[[ DATA LISTING, beginning ]]

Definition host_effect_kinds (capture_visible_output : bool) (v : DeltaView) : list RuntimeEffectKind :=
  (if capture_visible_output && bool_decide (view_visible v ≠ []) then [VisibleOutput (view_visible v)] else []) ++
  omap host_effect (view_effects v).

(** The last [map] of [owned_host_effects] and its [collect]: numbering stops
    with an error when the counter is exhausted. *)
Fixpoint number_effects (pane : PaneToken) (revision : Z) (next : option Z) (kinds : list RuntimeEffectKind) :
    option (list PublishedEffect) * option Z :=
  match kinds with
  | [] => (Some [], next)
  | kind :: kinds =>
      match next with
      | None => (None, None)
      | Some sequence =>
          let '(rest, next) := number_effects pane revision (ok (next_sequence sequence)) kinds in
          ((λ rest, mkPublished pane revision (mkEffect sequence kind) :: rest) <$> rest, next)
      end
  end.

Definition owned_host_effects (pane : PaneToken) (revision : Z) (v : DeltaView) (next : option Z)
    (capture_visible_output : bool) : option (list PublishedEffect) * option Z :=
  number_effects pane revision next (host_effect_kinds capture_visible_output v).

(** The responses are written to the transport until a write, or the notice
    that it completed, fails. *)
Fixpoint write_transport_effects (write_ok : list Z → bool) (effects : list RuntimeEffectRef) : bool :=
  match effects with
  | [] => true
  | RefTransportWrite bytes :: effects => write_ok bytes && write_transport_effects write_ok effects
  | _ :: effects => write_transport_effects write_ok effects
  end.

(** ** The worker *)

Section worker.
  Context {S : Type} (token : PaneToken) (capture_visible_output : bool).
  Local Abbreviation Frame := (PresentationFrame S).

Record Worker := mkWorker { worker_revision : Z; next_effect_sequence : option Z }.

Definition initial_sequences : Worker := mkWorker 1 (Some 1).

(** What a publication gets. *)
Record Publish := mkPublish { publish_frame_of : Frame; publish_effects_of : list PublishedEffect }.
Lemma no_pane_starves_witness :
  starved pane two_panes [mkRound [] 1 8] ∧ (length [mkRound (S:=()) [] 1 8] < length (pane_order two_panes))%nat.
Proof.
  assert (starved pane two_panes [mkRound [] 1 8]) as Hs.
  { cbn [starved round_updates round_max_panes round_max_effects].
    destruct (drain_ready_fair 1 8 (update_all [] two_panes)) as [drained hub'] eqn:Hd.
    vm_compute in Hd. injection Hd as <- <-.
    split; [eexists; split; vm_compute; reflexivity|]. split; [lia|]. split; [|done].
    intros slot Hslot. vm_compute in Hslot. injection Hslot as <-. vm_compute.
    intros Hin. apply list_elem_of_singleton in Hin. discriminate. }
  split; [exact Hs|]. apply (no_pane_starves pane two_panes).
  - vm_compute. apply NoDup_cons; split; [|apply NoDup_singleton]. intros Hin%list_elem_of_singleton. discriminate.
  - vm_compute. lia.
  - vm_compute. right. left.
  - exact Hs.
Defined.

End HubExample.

[[ DATA LISTING, end ]]
[[ DATA LISTING, beginning ]]

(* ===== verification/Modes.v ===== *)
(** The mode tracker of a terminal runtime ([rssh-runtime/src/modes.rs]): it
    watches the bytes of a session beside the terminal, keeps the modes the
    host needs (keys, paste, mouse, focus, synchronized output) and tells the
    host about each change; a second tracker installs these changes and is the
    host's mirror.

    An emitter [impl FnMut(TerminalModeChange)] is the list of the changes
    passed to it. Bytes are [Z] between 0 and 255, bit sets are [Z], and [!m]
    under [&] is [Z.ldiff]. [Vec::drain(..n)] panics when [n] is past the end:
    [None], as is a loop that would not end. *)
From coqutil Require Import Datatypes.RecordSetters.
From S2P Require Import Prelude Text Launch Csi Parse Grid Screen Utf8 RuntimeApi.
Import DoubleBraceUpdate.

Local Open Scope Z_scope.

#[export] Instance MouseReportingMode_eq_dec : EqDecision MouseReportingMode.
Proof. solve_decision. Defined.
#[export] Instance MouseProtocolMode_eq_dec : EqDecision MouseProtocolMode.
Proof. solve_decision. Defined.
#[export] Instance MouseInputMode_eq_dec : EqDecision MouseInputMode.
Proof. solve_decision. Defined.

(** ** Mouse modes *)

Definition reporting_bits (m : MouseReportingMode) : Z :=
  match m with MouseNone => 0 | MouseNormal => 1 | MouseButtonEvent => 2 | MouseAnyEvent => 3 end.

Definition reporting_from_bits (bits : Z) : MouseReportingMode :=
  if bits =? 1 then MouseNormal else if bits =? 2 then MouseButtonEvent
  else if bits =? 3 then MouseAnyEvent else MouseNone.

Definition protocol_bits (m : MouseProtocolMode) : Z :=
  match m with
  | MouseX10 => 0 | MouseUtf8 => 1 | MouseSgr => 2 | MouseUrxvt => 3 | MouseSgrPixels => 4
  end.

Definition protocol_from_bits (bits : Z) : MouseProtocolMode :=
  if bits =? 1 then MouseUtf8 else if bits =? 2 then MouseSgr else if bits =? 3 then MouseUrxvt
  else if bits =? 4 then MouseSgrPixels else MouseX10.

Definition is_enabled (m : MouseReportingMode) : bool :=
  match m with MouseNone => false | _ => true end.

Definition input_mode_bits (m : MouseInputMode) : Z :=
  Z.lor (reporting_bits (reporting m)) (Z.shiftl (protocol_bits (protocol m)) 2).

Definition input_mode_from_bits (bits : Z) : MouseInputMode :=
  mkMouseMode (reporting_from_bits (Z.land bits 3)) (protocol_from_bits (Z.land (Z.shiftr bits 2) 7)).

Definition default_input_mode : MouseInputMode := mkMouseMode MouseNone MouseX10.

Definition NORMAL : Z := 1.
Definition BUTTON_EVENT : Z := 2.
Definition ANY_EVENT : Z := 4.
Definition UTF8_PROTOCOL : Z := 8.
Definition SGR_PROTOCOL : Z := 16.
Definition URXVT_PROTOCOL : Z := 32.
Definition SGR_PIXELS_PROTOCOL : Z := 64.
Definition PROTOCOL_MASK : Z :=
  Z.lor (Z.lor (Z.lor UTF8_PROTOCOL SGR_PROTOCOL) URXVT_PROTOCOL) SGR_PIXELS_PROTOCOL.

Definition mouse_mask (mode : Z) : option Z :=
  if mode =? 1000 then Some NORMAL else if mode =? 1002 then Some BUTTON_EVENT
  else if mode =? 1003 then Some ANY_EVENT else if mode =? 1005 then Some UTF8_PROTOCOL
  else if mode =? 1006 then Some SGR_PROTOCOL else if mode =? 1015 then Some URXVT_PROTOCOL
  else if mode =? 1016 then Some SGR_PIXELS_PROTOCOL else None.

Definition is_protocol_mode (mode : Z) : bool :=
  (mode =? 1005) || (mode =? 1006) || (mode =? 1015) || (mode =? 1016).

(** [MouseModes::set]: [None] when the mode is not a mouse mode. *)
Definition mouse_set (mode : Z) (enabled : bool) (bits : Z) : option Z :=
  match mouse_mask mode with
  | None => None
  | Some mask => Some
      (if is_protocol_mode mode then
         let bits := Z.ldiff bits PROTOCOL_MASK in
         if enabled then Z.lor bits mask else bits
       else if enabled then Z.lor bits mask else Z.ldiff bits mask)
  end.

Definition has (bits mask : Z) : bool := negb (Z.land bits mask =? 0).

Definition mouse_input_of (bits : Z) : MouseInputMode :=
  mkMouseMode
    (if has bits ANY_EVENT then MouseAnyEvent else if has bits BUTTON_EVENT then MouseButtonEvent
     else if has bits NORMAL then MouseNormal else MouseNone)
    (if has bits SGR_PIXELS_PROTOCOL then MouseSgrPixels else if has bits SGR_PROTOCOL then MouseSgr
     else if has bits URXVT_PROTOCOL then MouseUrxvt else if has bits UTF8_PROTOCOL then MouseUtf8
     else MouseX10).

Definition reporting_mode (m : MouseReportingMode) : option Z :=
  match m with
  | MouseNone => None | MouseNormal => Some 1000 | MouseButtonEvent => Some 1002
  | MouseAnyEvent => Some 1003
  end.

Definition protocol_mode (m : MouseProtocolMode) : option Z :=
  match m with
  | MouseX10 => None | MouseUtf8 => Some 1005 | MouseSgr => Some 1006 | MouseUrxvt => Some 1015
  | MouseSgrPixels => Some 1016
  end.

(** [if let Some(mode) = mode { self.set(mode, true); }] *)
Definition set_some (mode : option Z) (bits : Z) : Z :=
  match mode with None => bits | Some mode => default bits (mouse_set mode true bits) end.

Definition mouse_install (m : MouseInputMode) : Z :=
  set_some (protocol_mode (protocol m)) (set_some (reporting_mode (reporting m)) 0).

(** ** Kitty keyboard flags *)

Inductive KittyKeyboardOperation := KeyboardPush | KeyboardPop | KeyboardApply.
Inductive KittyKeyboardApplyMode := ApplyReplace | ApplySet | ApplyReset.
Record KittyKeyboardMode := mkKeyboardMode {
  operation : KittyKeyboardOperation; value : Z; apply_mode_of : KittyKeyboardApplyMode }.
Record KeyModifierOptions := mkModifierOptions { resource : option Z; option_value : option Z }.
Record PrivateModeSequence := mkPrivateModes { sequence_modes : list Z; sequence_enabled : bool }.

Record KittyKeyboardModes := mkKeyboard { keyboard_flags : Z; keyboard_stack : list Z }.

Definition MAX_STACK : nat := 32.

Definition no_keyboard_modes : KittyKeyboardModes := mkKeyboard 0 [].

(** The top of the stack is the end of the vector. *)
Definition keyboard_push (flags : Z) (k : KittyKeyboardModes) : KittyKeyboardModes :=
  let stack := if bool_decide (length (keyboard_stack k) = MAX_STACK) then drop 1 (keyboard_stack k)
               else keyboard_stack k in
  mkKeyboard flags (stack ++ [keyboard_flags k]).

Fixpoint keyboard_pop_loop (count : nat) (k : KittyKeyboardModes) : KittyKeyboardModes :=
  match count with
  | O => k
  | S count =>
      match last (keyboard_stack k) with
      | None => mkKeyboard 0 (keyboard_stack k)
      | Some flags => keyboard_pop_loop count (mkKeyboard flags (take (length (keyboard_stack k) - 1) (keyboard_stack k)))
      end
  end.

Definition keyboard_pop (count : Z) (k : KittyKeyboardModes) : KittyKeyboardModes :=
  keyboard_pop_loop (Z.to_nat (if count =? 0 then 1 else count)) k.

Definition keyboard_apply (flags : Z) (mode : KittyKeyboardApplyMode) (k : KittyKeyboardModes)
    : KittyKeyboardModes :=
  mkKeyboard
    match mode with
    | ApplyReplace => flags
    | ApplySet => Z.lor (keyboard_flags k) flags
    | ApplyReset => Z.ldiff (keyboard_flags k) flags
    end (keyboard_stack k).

[[ DATA LISTING, end ]]

All lines of the data that hold "Inductive" need to be copied.

◆ TASK ANSWER
Inductive KittyKeyboardOperation := KeyboardPush | KeyboardPop | KeyboardApply.
Inductive KittyKeyboardApplyMode := ApplyReplace | ApplySet | ApplyReset.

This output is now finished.